Jonathan Moritz: tenor and soprano saxophones; Steve Swell: trombone; Sean Ali: double bass; Carlo Costa: percussion
In over two years since its commencement the Carlo Costa Quartet has presumably reached a point where the music created by the individual entities feeds on its own propulsion, not needing private specifications to ascertain what works (most everything, we would say) and what is instead in need of some tweaking. In the latter circumstance, the musicians themselves surely know something on improving an interactive conceptualization.

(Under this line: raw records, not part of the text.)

(* ===== verification/Machine.v ===== *)
(** * The machine of a template's capture (src/nvx-rs/src/host/template/manifest.rs, lines 1-660,
    host/store/identity.rs, hypervisor.rs, contract.rs)

    The data that a manifest describes and a compatibility key projects, and the checks that both
    make of it. A [String] is its bytes; the message of a problem is its form. SHA-256, a third-party
    crate's, is the interface [Digest]. *)

From S2P Require Import Prelude Activation Export Cmdline AddressText.

(** [sha2::Sha256::digest]: a digest of 32 bytes. *)
Class Digest := {
  sha256 : list byte -> list byte;
  sha256_len bytes : len (sha256 bytes) = 32;
}.

Definition MICROVM_ABI_VERSION : Z := 1.
Definition SNAPSHOT_FORMAT_VERSION : Z := 2.
Definition DEVICE_STATE_SCHEMA_VERSION : Z := 1.
Definition TIME_ABI_VERSION : Z := 1.
Definition RESTORE_PACKET_VERSION : Z := 1.
Definition FILESYSTEM_SLOT_VERSION : Z := 1.
Definition MAX_COMMAND_LINE_LEN : Z := 2047.
Definition MAX_MEMORY_RANGES : Z := 128.
Definition MAX_DEVICES : Z := 64.
Definition MAX_DEVICE_RANGES : Z := 16.
Definition MAX_DEVICE_WORDS : Z := 64.
Definition MAX_TEXT_LEN : Z := 256.
Definition MAX_PROCESSORS : Z := 8.
Definition CPUID_ENTRY_LEN : Z := 44.
Definition MAX_CPUID_ENTRIES : Z := 1024.
Definition PROCESSOR_COUNTS : list Z := [1; 2; 4; 8].
Definition SHA256_LEN : Z := 32.

(** ** Runtime identities *)

Definition MAX_IDENTITY_LEN : Z := 128.

(** [Token::check]. *)
Definition token_ok (text : list byte) : bool :=
  (1 <=? len text) && (len text <=? MAX_IDENTITY_LEN) && forallb is_ascii_graphic text.

(** An [ArtifactIdentity] is its text, which [artifact_new] checks. *)
Definition artifact_new (text : list byte) : option (list byte) := if token_ok text then Some text else None.

Record RuntimeIdentity := mkRuntimeIdentity {
  openvmm : list byte;
  kernel : list byte;
  initramfs : list byte;
  boot_contract : Z;
  control_contract : list byte;
  control_session : Z;
}.

Definition runtime_check (self : RuntimeIdentity) : bool := token_ok (control_contract self).

(** ** Hypervisors *)

Inductive Hypervisor : Type := Kvm | Mshv | Whp.

#[export] Instance Hypervisor_eq_dec : EqDecision Hypervisor.
Proof. solve_decision. Defined.

Definition hypervisor_as_str (self : Hypervisor) : list byte :=
  match self with Kvm => bytes_of "kvm" | Mshv => bytes_of "mshv" | Whp => bytes_of "whp" end.

Definition parse_hypervisor (value : list byte) : option Hypervisor :=
  if bool_decide (value = bytes_of "kvm") then Some Kvm
  else if bool_decide (value = bytes_of "mshv") then Some Mshv
  else if bool_decide (value = bytes_of "whp") then Some Whp
  else None.

(** ** The CPU profile *)

Record CpuProfile := mkCpuProfile {
  vendor : list byte;
  generation : list byte;
  revision : Z;
  cpu_digest : list byte;
  effective_cpuid : list byte;
}.

Definition profile_id (self : CpuProfile) : list byte :=
  vendor self ++ bytes_of "." ++ generation self ++ bytes_of ".v" ++ dec (revision self).

Definition is_ascii_lowercase (b : byte) : bool := (97 <=? byte_val b) && (byte_val b <=? 122).

Definition is_profile_word (text : list byte) : bool :=
  (1 <=? len text) && (len text <=? 32)
  && forallb (fun b => is_ascii_lowercase b || is_ascii_digit b || (byte_val b =? 45)) text.

(** [str::parse::<u32>] of decimal digits. *)
Definition parse_u32 (digits : list byte) : option Z :=
  let value := decimal_value digits in if value <=? U32_MAX then Some value else None.

Definition parse_profile_id (id : list byte) : option (list byte * list byte * Z) :=
  match split_on (is_byte DOT) id with
  | vendor :: generation :: revision :: words =>
      digits ← strip_prefix (bytes_of "v") revision;
      if negb (bool_decide (words = [])) || negb (is_profile_word vendor) || negb (is_profile_word generation)
         || bool_decide (digits = []) || negb (forallb is_ascii_digit digits)
         || match digits with b :: _ => byte_val b =? 48 | [] => false end
      then None
      else revision ← parse_u32 digits; Some (vendor, generation, revision)
  | _ => None
  end.

(** ** Processors and memory *)

Record Rates := mkRates { tsc_hz : Z; apic_hz : Z; tolerance_ppm : Z }.

Record Topology := mkTopology {
  sockets : Z;
  dies_per_socket : Z;
  cores_per_die : Z;
  threads_per_core : Z;
  apic_ids : list Z;
}.

Record MemoryRange := mkMemoryRange { mr_start : Z; mr_length : Z }.

Fixpoint total_length_from (total : Z) (ranges : list MemoryRange) : option Z :=
  match ranges with
  | [] => Some total
  | range :: ranges =>
      if mr_length range =? 0 then None
      else
        _ ← checked_add U64_MAX (mr_start range) (mr_length range);
        total ← checked_add U64_MAX total (mr_length range);
        total_length_from total ranges
  end.

Definition total_length (ranges : list MemoryRange) : option Z := total_length_from 0 ranges.

Record Memory := mkMemory {
  boot : Z;
  capacity : Z;
  block_size : Z;
  mem_ranges : list MemoryRange;
  expansion : list MemoryRange;
}.

(** Why a machine is invalid: the forms of the messages, in the order of the checks. *)
Inductive GeometryProblem : Type := LogicalSize | PhysicalSize | Length.

Inductive MachineProblem : Type :=
| InvalidProfile | InvalidCpuid | InvalidProcessors | NoRates
| RamRanges | RamCapacity | RamExpansion
| LongCommandLine | CommandLineDigest
| BadBlock (role : string) (problem : GeometryProblem)
| NoInterruptMode | DeviceCount
| DeviceTexts (stable_id : list byte) | DeviceBounds (stable_id : list byte) | DeviceTwice (stable_id : list byte)
| NicTexts | NicPrefix.

(** [is_multiple_of], of a divisor that may be 0. *)
Definition is_multiple_of (n d : Z) : bool := if d =? 0 then n =? 0 else n mod d =? 0.

Definition memory_problem (self : Memory) : option MachineProblem :=
  if bool_decide (mem_ranges self = []) || (MAX_MEMORY_RANGES <? len (mem_ranges self))
     || negb (bool_decide (total_length (mem_ranges self) = Some (boot self))) || (boot self =? 0)
  then Some RamRanges
  else if (block_size self =? 0) || (capacity self <? boot self)
     || negb (is_multiple_of (boot self) (block_size self)) || negb (is_multiple_of (capacity self) (block_size self))
  then Some RamCapacity
  else if (MAX_MEMORY_RANGES <? len (expansion self))
     || negb (bool_decide (total_length (expansion self) = Some (capacity self - boot self)))
  then Some RamExpansion
  else None.

(** ** Devices *)

Inductive AddressSpace : Type := Mmio | Pmio.

Definition space_as_str (self : AddressSpace) : list byte :=
  match self with Mmio => bytes_of "mmio" | Pmio => bytes_of "pmio" end.

Definition parse_space (text : list byte) : option AddressSpace :=
  if bool_decide (text = bytes_of "mmio") then Some Mmio
  else if bool_decide (text = bytes_of "pmio") then Some Pmio
  else None.

Record DeviceRange := mkDeviceRange { space : AddressSpace; dr_start : Z; dr_length : Z }.

Record Device := mkDevice {
  stable_id : list byte;
  device_kind : list byte;
  state_unit : list byte;
  transport : list byte;
  device_ranges : list DeviceRange;
  irq : option Z;
  feature_banks : list Z;
  queue_count : Z;
  queue_max_sizes : list Z;
}.

Definition device_problem (self : Device) : option MachineProblem :=
  let texts := [stable_id self; device_kind self; state_unit self] in
  if existsb (fun text => MAX_TEXT_LEN <? len text) (texts ++ [transport self])
     || existsb (fun text => bool_decide (text = [])) texts
  then Some (DeviceTexts (stable_id self))
  else if (MAX_DEVICE_RANGES <? len (device_ranges self)) || (MAX_DEVICE_WORDS <? len (feature_banks self))
     || (MAX_DEVICE_WORDS <? len (queue_max_sizes self))
  then Some (DeviceBounds (stable_id self))
  else None.

Record Interrupts := mkInterrupts { mode : list byte; status_page_start : Z; status_page_length : Z }.

(** ** Blocks *)

Record BlockGeometry := mkBlockGeometry { length_ : Z; logical_block_size : Z; physical_block_size : Z }.

#[export] Instance BlockGeometry_eq_dec : EqDecision BlockGeometry.
Proof. solve_decision. Defined.

Definition is_power_of_two (n : Z) : bool := (0 <? n) && (Z.land n (n - 1) =? 0).

Definition geometry_problem (self : BlockGeometry) : option GeometryProblem :=
  if (logical_block_size self <? 512) || negb (is_power_of_two (logical_block_size self)) then Some LogicalSize
  else if (physical_block_size self <? logical_block_size self) || negb (is_power_of_two (physical_block_size self))
  then Some PhysicalSize
  else if (length_ self =? 0) || negb (is_multiple_of (length_ self) (logical_block_size self)) then Some Length
  else None.

(** ** The NIC; addresses are their octets *)

Record Ipv6Identity := mkIpv6Identity { v6_address : list byte; v6_prefix_length : Z; v6_gateway : list byte }.

Record PolicyIdentity := mkPolicyIdentity {
  policy_mode : list byte;
  policy_digest : list byte;
  required : bool;
  encoding_version : Z;
}.

Record Nic := mkNic {
  profile : list byte;
  guest_mac : list byte;
  gateway_mac : list byte;
  ipv4 : list byte;
  prefix_length : Z;
  gateway : list byte;
  ipv6 : option Ipv6Identity;
  policy : PolicyIdentity;
}.

Definition nic_problem (self : Nic) : option MachineProblem :=
  if existsb (fun text => bool_decide (text = []) || (MAX_TEXT_LEN <? len text)) [profile self; policy_mode (policy self)]
  then Some NicTexts
  else if negb ((1 <=? prefix_length self) && (prefix_length self <=? 30))
     || match ipv6 self with
        | Some v6 => negb ((1 <=? v6_prefix_length v6) && (v6_prefix_length v6 <=? 128))
        | None => false
        end
  then Some NicPrefix
  else None.

(** ** The machine *)

Record Machine := mkMachine {
  hypervisor : Hypervisor;
  cpu : CpuProfile;
  topology : Topology;
  rates : Rates;
  processors : Z;
  boot_processors : Z;
  memory : Memory;
  command_line : list byte;
  command_line_digest : list byte;
  distro : BlockGeometry;
  scratch : BlockGeometry;
  interrupts : Interrupts;
  devices : list Device;
  filesystem_slot : Z;
  nic : option Nic;
}.

(** The first block of the list that has a problem. *)
Fixpoint blocks_problem (blocks : list (string * BlockGeometry)) : option MachineProblem :=
  match blocks with
  | [] => None
  | (role, geometry) :: blocks =>
      match geometry_problem geometry with
      | Some problem => Some (BadBlock role problem)
      | None => blocks_problem blocks
      end
  end.

(** The loop over the devices, after the devices [before]. *)
Fixpoint devices_problem (before devices : list Device) : option MachineProblem :=
  match devices with
  | [] => None
  | device :: devices =>
      match device_problem device with
      | Some problem => Some problem
      | None =>
          if existsb (fun other => bool_decide (stable_id other = stable_id device)) before
          then Some (DeviceTwice (stable_id device))
          else devices_problem (before ++ [device]) devices
      end
  end.

Definition is_processor_count (count : Z) : bool := existsb (Z.eqb count) PROCESSOR_COUNTS.

Definition machine_problem `{Digest} (self : Machine) : option MachineProblem :=
  if negb (is_profile_word (vendor (cpu self))) || negb (is_profile_word (generation (cpu self)))
     || (revision (cpu self) =? 0)
  then Some InvalidProfile
  else if bool_decide (effective_cpuid (cpu self) = [])
     || negb (is_multiple_of (len (effective_cpuid (cpu self))) CPUID_ENTRY_LEN)
     || (MAX_CPUID_ENTRIES * CPUID_ENTRY_LEN <? len (effective_cpuid (cpu self)))
  then Some InvalidCpuid
  else if negb (is_processor_count (processors self))
     || negb (len (apic_ids (topology self)) =? processors self)
     || (processors self <? boot_processors self)
     || (negb (boot_processors self =? 0) && negb (is_processor_count (boot_processors self)))
  then Some InvalidProcessors
  else if (tsc_hz (rates self) =? 0) || (apic_hz (rates self) =? 0) then Some NoRates
  else match memory_problem (memory self) with
  | Some problem => Some problem
  | None =>
  if MAX_COMMAND_LINE_LEN <? len (command_line self) then Some LongCommandLine
  else if negb (bool_decide (command_line_digest self = sha256 (command_line self))) then Some CommandLineDigest
  else match blocks_problem [("distro", distro self); ("scratch", scratch self)] with
  | Some problem => Some problem
  | None =>
  if bool_decide (mode (interrupts self) = []) || (MAX_TEXT_LEN <? len (mode (interrupts self)))
  then Some NoInterruptMode
  else if bool_decide (devices self = []) || (MAX_DEVICES <? len (devices self)) then Some DeviceCount
  else match devices_problem [] (devices self) with
  | Some problem => Some problem
  | None => match nic self with Some nic => nic_problem nic | None => None end
  end end end.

The best representation of the refined equilibrium distinguishing the group is perhaps found in “Soak”, a rewarding aggregation of puissant pulse and wide-ranging tones enriched by each member’s intelligent conduct. There you can get a precise idea about how to condense precious essences when contrastive timbres behave as good neighbors, be it the bowing/scraping of strings and metals by Ali and Costa or the trade of partial constructions – halfway through reserve and resolve – between Swell and Moritz. Potential disarray reversed into an indication of spacious-sounding mannerliness.
In truth, a veritable democracy is expressed by the entirety of Sediment, a debut album that sounds in equal parts impregnable and well ventilated. In spite of the Italian percussionist’s name defining the project, there’s no actual leader. All gestures are driven by the practical gravity of an instant decision; the deriving sequences are more perceivable as parallelisms of small acoustic units than fully fledged counterpoints (although, technically speaking, they are). No comparisons are serviceable in this case: just go with the flow, pick your favorite spots, walk light-minded amidst the timbral relations. Then extract significance at your level of sensibility.